YOUR TASK>
Look through the entries below and extract exactly the lines from the one containing "split; [|exact Hps]." through the one containing "- eapply Forall_impl;", ends included.

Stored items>
__________________________________________________

(** The data behind a memory program command for flash: [n] words at [a]. *)
Lemma wp_receive_firmware d s filler ps out u n a :
  sees s (filler :: ps) 0 out u -> length filler = 26%nat -> ps <> [] ->
  Forall (fun q => even_packet q /\ q <> []) ps -> Forall is_u8 (concat ps) ->
  (2 * n + 16 <= length (concat ps))%nat -> data d 0 = 0 -> a = flash_address d ->
  StartAddr d mod 32 = 0 -> bytes_remaining d = 2 * Z.of_nat n ->
  wpn receive_firmware d s (fun _ d' s' =>
    d' = on_memory boot_rww_enable (set_StartAddr (EndAddr d)
           (on_memory (program (words n (concat ps)) a a 0) d))
    /\ exists ps', sees s' ps' 0 out u).
Proof.
  intros H Hf Hne Hps Hb Hl H0 -> Hs Hn. unfold receive_firmware. apply wpn_bind, wpn_call, wpn_wp.
  eapply wpn_weaken; [apply (wp_discard_in fuel_pos 26); [exact H|lia]|]. cbn beta. intros _ d1 s1 [-> H1].
  rewrite drop_ge in H1 by lia. stmt. unfold FIXED_CONTROL_ENDPOINT_SIZE. rewrite Hs.
  apply wpn_bind, wpn_call, wpn_wp. change (Z.to_nat (u8 0)) with 0%nat. cbn [discard_loop]. stmt.
  do 3 stmt. unfold IS_ONEBYTE_COMMAND. rewrite H0, Hn, Z.shiftr_div_pow2 by done. change (2 ^ 1) with 2.
  rewrite Z.mul_comm, Z.div_mul, Nat2Z.id by done. cbn [Z.eqb]. apply wpn_bind, wpn_bind.
  eapply wpn_weaken; [apply wp_program_flash; [done|exact H1| |exact Hb|cbn; lia]|].
  { split; [|exact Hps]. split; [by exists 0%nat|cbn; lia]. }
  cbn beta. intros _ d2 s2 (-> & ps' & H2 & Hw & Ec). do 2 stmt. change (concat ([] :: ps)) with (concat ps) in *.
  apply wpn_call, wpn_wp. destruct ps' as [|q ps']; [done|]. destruct Hw as [[_ Hq] Hw].
  eapply wpn_weaken; [eapply wp_discard; [done|exact H2|done| | |]|].
  - constructor; [done|]. eapply Forall_impl; [|exact Hw]. cbn. by intros ? [[_ ?] _].
  - eapply Forall_impl; [|exact Hw]. cbn. by intros ? [_ ?].
  - rewrite Ec, length_drop. change (Z.to_nat (u8 DFU_FILE_SUFFIX_SIZE)) with 16%nat. lia.
  - cbn beta. intros _ d3 s3 [-> H3]. split; [by destruct d|done].
Qed.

__________________________________________________

OUTPUT>
  { split; [|exact Hps]. split; [by exists 0%nat|cbn; lia]. }
  cbn beta. intros _ d2 s2 (-> & ps' & H2 & Hw & Ec). do 2 stmt. change (concat ([] :: ps)) with (concat ps) in *.
  apply wpn_call, wpn_wp. destruct ps' as [|q ps']; [done|]. destruct Hw as [[_ Hq] Hw].
  eapply wpn_weaken; [eapply wp_discard; [done|exact H2|done| | |]|].
  - constructor; [done|]. eapply Forall_impl; [|exact Hw]. cbn. by intros ? [[_ ?] _].
  - eapply Forall_impl; [|exact Hw]. cbn. by intros ? [_ ?].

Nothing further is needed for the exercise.